4. Right now, the pendulum is swinging toward the assessment/standards/governmental interference and it IS a pain in the keister. It’s the difference between true education and plain schooling. It will swing back eventually, but if you see teaching as more of an art than a science, EXPECT to be stymied a while until it does.
5. You don’t ACTUALLY get paid for summer break (or any vacations, for that matter); you are unemployed with a pending contract.
6. Though all other professions spring from it, you can expect disdain from the 'those who can’t, teach' thinkers. You will be expected to do more than that for which you are contracted or compensated.
7. Our culture of kid-centric (not just child-oriented) parenting has created situations in which the scholar (even red-handed) can do no wrong, the parents can advocate to the point of insult, the scholars who need to work the hardest and overcome the most are enabled to fail and train themselves to mediocrity by those closest to them, and excellence is too often measured by the distance from the lowest common denominator rather than a true paragon of thought and effort (and teachers are tempted towards run-on sentences). It may change and improve, it may not. To a degree you will need to rebel against this trend and stand up for what’s really right and not what’s accepted by convention. To another degree you will need to accept this situation and work within it. Doing so can be really exhausting to your emotions and your principles, but it’s the way it is.
8. People who aren’t in the classroom and don’t know jack will pontificate on your faults and failings and legislate ways to make your job more difficult.
9. You will be held accountable for the flawed behavior patterns, attitudes of entitlement and clogging apathy that some parents allow (even instill) in their kids, and you’ll swim upstream against a media culture that encourages the scholars to devalue anything that doesn’t entertain them.
10. A tax accountant’s busy season is from January to April 15th. A teacher’s is from August to June. You will live, eat and breathe the work in that time. You’ll dream it.
And yet on the other hand….
1. You’ll get to meet/know/mentor/enjoy REALLY cool people before they even know they’re cool.
2. You’ll become a minor (very minor) celebrity around the town in which you teach.
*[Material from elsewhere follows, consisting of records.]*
Lemma appendBlocks_ok blocks table table' index :
  appendBlocks blocks table = Ok (table', index) ->
  table' = table ++ concat ((blk ∘ bb_data) <$> blocks) /\ index = index_of (length table) blocks /\
  Forall (fun b => Z.of_nat (length (bb_data b)) <= max_u32) blocks.
Proof.
  revert table table' index. induction blocks as [|b bs IH]; intros table table' index H; cbn [appendBlocks] in H.
  { injection H as <- <-. by rewrite app_nil_r. }
  destruct (appendBlock table (bb_data b)) as [t1|] eqn:E1; [|done].
  destruct (appendBlocks bs t1) as [[t2 ix]|] eqn:E2; [|done]. injection H as <- <-.
  apply appendBlock_ok in E1 as [-> Hl]. apply IH in E2 as (-> & -> & Hall).
  split_and!; [|cbn [index_of]; f_equal; [f_equal|]|by constructor].
  - by rewrite <- app_assoc.
  - rewrite length_app. lia.
  - by rewrite length_app.
Qed.

(** * The index *)

Definition ixbytes (e : indexEntry) : bytes :=
  varint (Z.of_nat (length (ix_firstKey e))) ++ ix_firstKey e ++ le_put 8 (ix_offset e) ++ le_put 8 (ix_length e).

Definition index_ok (e : indexEntry) : Prop := is_u64 (ix_offset e) /\ 4 <= ix_length e <= max_u64.

Lemma encodeIndexLoop_ok index out bs :
  encodeIndexLoop index out = Ok bs ->
  bs = out ++ concat (ixbytes <$> index) /\ Forall (fun e => Z.of_nat (length (ix_firstKey e)) <= max_u32) index.
Proof.
  revert out. induction index as [|e ix IH]; intros out H; cbn [encodeIndexLoop] in H.
  { apply Ok_inj in H as <-. by rewrite app_nil_r. }
  destruct (Z.ltb_spec max_u32 (Z.of_nat (length (ix_firstKey e)))); [done|].
  apply IH in H as [-> Hall]. split; [|by constructor]. unfold appendUvarint. fold (varint (Z.of_nat (length (ix_firstKey e)))).
  cbn [fmap list_fmap concat]. unfold ixbytes at 2. by rewrite <- !app_assoc.
Qed.

Lemma length_ixbytes e : (17 <= length (ixbytes e))%nat.
Proof.
  unfold ixbytes. rewrite !length_app, !length_le_put. pose proof (length_varint (Z.of_nat (length (ix_firstKey e)))). lia.
Qed.

Lemma length_index index : (17 * length index <= length (concat (ixbytes <$> index)))%nat.
Proof.
  induction index as [|e ix IH]; [simpl; lia|]. cbn [fmap list_fmap concat length]. rewrite length_app.
  pose proof (length_ixbytes e). fold (ixbytes <$> ix) in *. lia.
Qed.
3. You have the chance to ensure that young people either have the same great experience you did, or avoid the hell you endured.
4. No day is EVER the same; there’s never a dull moment.
5. You gain a certain extent of immortality or infamy in the minds of your scholars and their children/grandchildren for which they will be grateful or glad to have survived.
6. Your profession is seasonal; it has a definite beginning and a definite end. It fosters self-reflection and optimism. You will be challenged to improve and hone your skills with brand new crowds of folks all the time. It’s a dynamic job.
7. Some days you’ll be so glad you chose it, you’ll want to stay in the building overnight, just so you don’t lose your groove."